REQUIRED ACTION: The entries below should be output exactly as written.
(THE DATA Opens)
(* ===== verification/Keyboard.v ===== *)
(** Keyboard input: [crates/kernel/src/drivers/keyboard.rs].

    The two static ring buffers ([BUF] with [HEAD]/[TAIL], [EBUF] with
    [EHEAD]/[ETAIL]) are [Ring]s over arrays of their sizes; the decoder state is
    the four flags.  Every function holds [KeyboardGuard], so each is one step.
    The 8042 controller is the list of (status, data) pairs that successive loop
    iterations read from ports [0x64] and [0x60]; an empty list is a status byte
    with no output pending.  The framebuffer owner ([fb_owner::OWNER]) decides
    the focus and is part of the state; waking and signalling go to [Process.v]. *)
From stdpp Require Import base list numbers option gmap.
From S2P Require Import Prelude Thread Scheduler Process.

Open Scope Z_scope.

Module Keyboard.
Import Thread.Thread Process.Process.

Definition BUF_SIZE : nat := 1024.
Definition EBUF_SIZE : nat := 512.
#[global] Arguments BUF_SIZE : simpl never.
#[global] Arguments EBUF_SIZE : simpl never.

Definition KEY_RELEASE : Z := 256.
Definition MOD_SHIFT : Z := 512.
Definition MOD_CTRL : Z := 1024.
Definition MOD_ALT : Z := 2048.

Definition KEY_LEFT : Z := 128.
Definition KEY_RIGHT : Z := 129.
Definition KEY_UP : Z := 130.
Definition KEY_DOWN : Z := 131.
Definition KEY_LSHIFT : Z := 132.
Definition KEY_RSHIFT : Z := 133.
Definition KEY_LCTRL : Z := 134.
Definition KEY_RCTRL : Z := 135.
Definition KEY_LALT : Z := 136.
Definition KEY_RALT : Z := 137.
Definition KEY_CAPS : Z := 138.
Definition KEY_ESC : Z := 139.
Definition KEY_F1 : Z := 144.

(** * Ring buffers *)

Record Ring := mkRing { cells : list Z; head : nat; tail : nat }.

(** A write at [head] unless that would meet [tail]: one cell stays free. *)
Definition ring_put (size : nat) (x : Z) (r : Ring) : Ring :=
  let next := ((head r + 1) mod size)%nat in
  if (next =? tail r)%nat then r else mkRing (<[head r := x]> (cells r)) next (tail r).

Definition ring_get (size : nat) (r : Ring) : option Z * Ring :=
  if (head r =? tail r)%nat then (None, r)
  else (Some (default 0 (cells r !! tail r)), mkRing (cells r) (head r) ((tail r + 1) mod size)%nat).

Definition ring_reset (r : Ring) : Ring := mkRing (cells r) 0 0.
Definition ring_new (size : nat) : Ring := mkRing (replicate size 0) 0 0.

(** * State *)

Record Keys := mkKeys {
  BUF : Ring; EBUF : Ring;
  SHIFT : bool; CTRL : bool; ALT : bool; EXTENDED : bool }.

Record State := mkState { keys : Keys; owner : option Z; ps : PState }.

Definition with_BUF (r : Ring) (k : Keys) : Keys := mkKeys r (EBUF k) (SHIFT k) (CTRL k) (ALT k) (EXTENDED k).
Definition with_EBUF (r : Ring) (k : Keys) : Keys := mkKeys (BUF k) r (SHIFT k) (CTRL k) (ALT k) (EXTENDED k).
Definition with_SHIFT (b : bool) (k : Keys) : Keys := mkKeys (BUF k) (EBUF k) b (CTRL k) (ALT k) (EXTENDED k).
Definition with_CTRL (b : bool) (k : Keys) : Keys := mkKeys (BUF k) (EBUF k) (SHIFT k) b (ALT k) (EXTENDED k).
Definition with_ALT (b : bool) (k : Keys) : Keys := mkKeys (BUF k) (EBUF k) (SHIFT k) (CTRL k) b (EXTENDED k).
Definition with_EXTENDED (b : bool) (k : Keys) : Keys := mkKeys (BUF k) (EBUF k) (SHIFT k) (CTRL k) (ALT k) b.
Definition on_keys (f : Keys -> Keys) (s : State) : State := mkState (f (keys s)) (owner s) (ps s).
Definition set_ps (p : PState) (s : State) : State := mkState (keys s) (owner s) p.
(THE DATA Closes)
SOLVED EXERCISE:
(* ===== verification/Keyboard.v ===== *)
(** Keyboard input: [crates/kernel/src/drivers/keyboard.rs].

    The two static ring buffers ([BUF] with [HEAD]/[TAIL], [EBUF] with
    [EHEAD]/[ETAIL]) are [Ring]s over arrays of their sizes; the decoder state is
    the four flags.  Every function holds [KeyboardGuard], so each is one step.
    The 8042 controller is the list of (status, data) pairs that successive loop
    iterations read from ports [0x64] and [0x60]; an empty list is a status byte
    with no output pending.  The framebuffer owner ([fb_owner::OWNER]) decides
    the focus and is part of the state; waking and signalling go to [Process.v]. *)
From stdpp Require Import base list numbers option gmap.
From S2P Require Import Prelude Thread Scheduler Process.

Open Scope Z_scope.

Module Keyboard.
Import Thread.Thread Process.Process.

Definition BUF_SIZE : nat := 1024.
Definition EBUF_SIZE : nat := 512.
#[global] Arguments BUF_SIZE : simpl never.
#[global] Arguments EBUF_SIZE : simpl never.

Definition KEY_RELEASE : Z := 256.
Definition MOD_SHIFT : Z := 512.
Definition MOD_CTRL : Z := 1024.
Definition MOD_ALT : Z := 2048.

Definition KEY_LEFT : Z := 128.
Definition KEY_RIGHT : Z := 129.
Definition KEY_UP : Z := 130.
Definition KEY_DOWN : Z := 131.
Definition KEY_LSHIFT : Z := 132.
Definition KEY_RSHIFT : Z := 133.
Definition KEY_LCTRL : Z := 134.
Definition KEY_RCTRL : Z := 135.
Definition KEY_LALT : Z := 136.
Definition KEY_RALT : Z := 137.
Definition KEY_CAPS : Z := 138.
Definition KEY_ESC : Z := 139.
Definition KEY_F1 : Z := 144.

(** * Ring buffers *)

Record Ring := mkRing { cells : list Z; head : nat; tail : nat }.

(** A write at [head] unless that would meet [tail]: one cell stays free. *)
Definition ring_put (size : nat) (x : Z) (r : Ring) : Ring :=
  let next := ((head r + 1) mod size)%nat in
  if (next =? tail r)%nat then r else mkRing (<[head r := x]> (cells r)) next (tail r).

Definition ring_get (size : nat) (r : Ring) : option Z * Ring :=
  if (head r =? tail r)%nat then (None, r)
  else (Some (default 0 (cells r !! tail r)), mkRing (cells r) (head r) ((tail r + 1) mod size)%nat).

Definition ring_reset (r : Ring) : Ring := mkRing (cells r) 0 0.
Definition ring_new (size : nat) : Ring := mkRing (replicate size 0) 0 0.

(** * State *)

Record Keys := mkKeys {
  BUF : Ring; EBUF : Ring;
  SHIFT : bool; CTRL : bool; ALT : bool; EXTENDED : bool }.

Record State := mkState { keys : Keys; owner : option Z; ps : PState }.

Definition with_BUF (r : Ring) (k : Keys) : Keys := mkKeys r (EBUF k) (SHIFT k) (CTRL k) (ALT k) (EXTENDED k).
Definition with_EBUF (r : Ring) (k : Keys) : Keys := mkKeys (BUF k) r (SHIFT k) (CTRL k) (ALT k) (EXTENDED k).
Definition with_SHIFT (b : bool) (k : Keys) : Keys := mkKeys (BUF k) (EBUF k) b (CTRL k) (ALT k) (EXTENDED k).
Definition with_CTRL (b : bool) (k : Keys) : Keys := mkKeys (BUF k) (EBUF k) (SHIFT k) b (ALT k) (EXTENDED k).
Definition with_ALT (b : bool) (k : Keys) : Keys := mkKeys (BUF k) (EBUF k) (SHIFT k) (CTRL k) b (EXTENDED k).
Definition with_EXTENDED (b : bool) (k : Keys) : Keys := mkKeys (BUF k) (EBUF k) (SHIFT k) (CTRL k) (ALT k) b.
Definition on_keys (f : Keys -> Keys) (s : State) : State := mkState (f (keys s)) (owner s) (ps s).
Definition set_ps (p : PState) (s : State) : State := mkState (keys s) (owner s) p.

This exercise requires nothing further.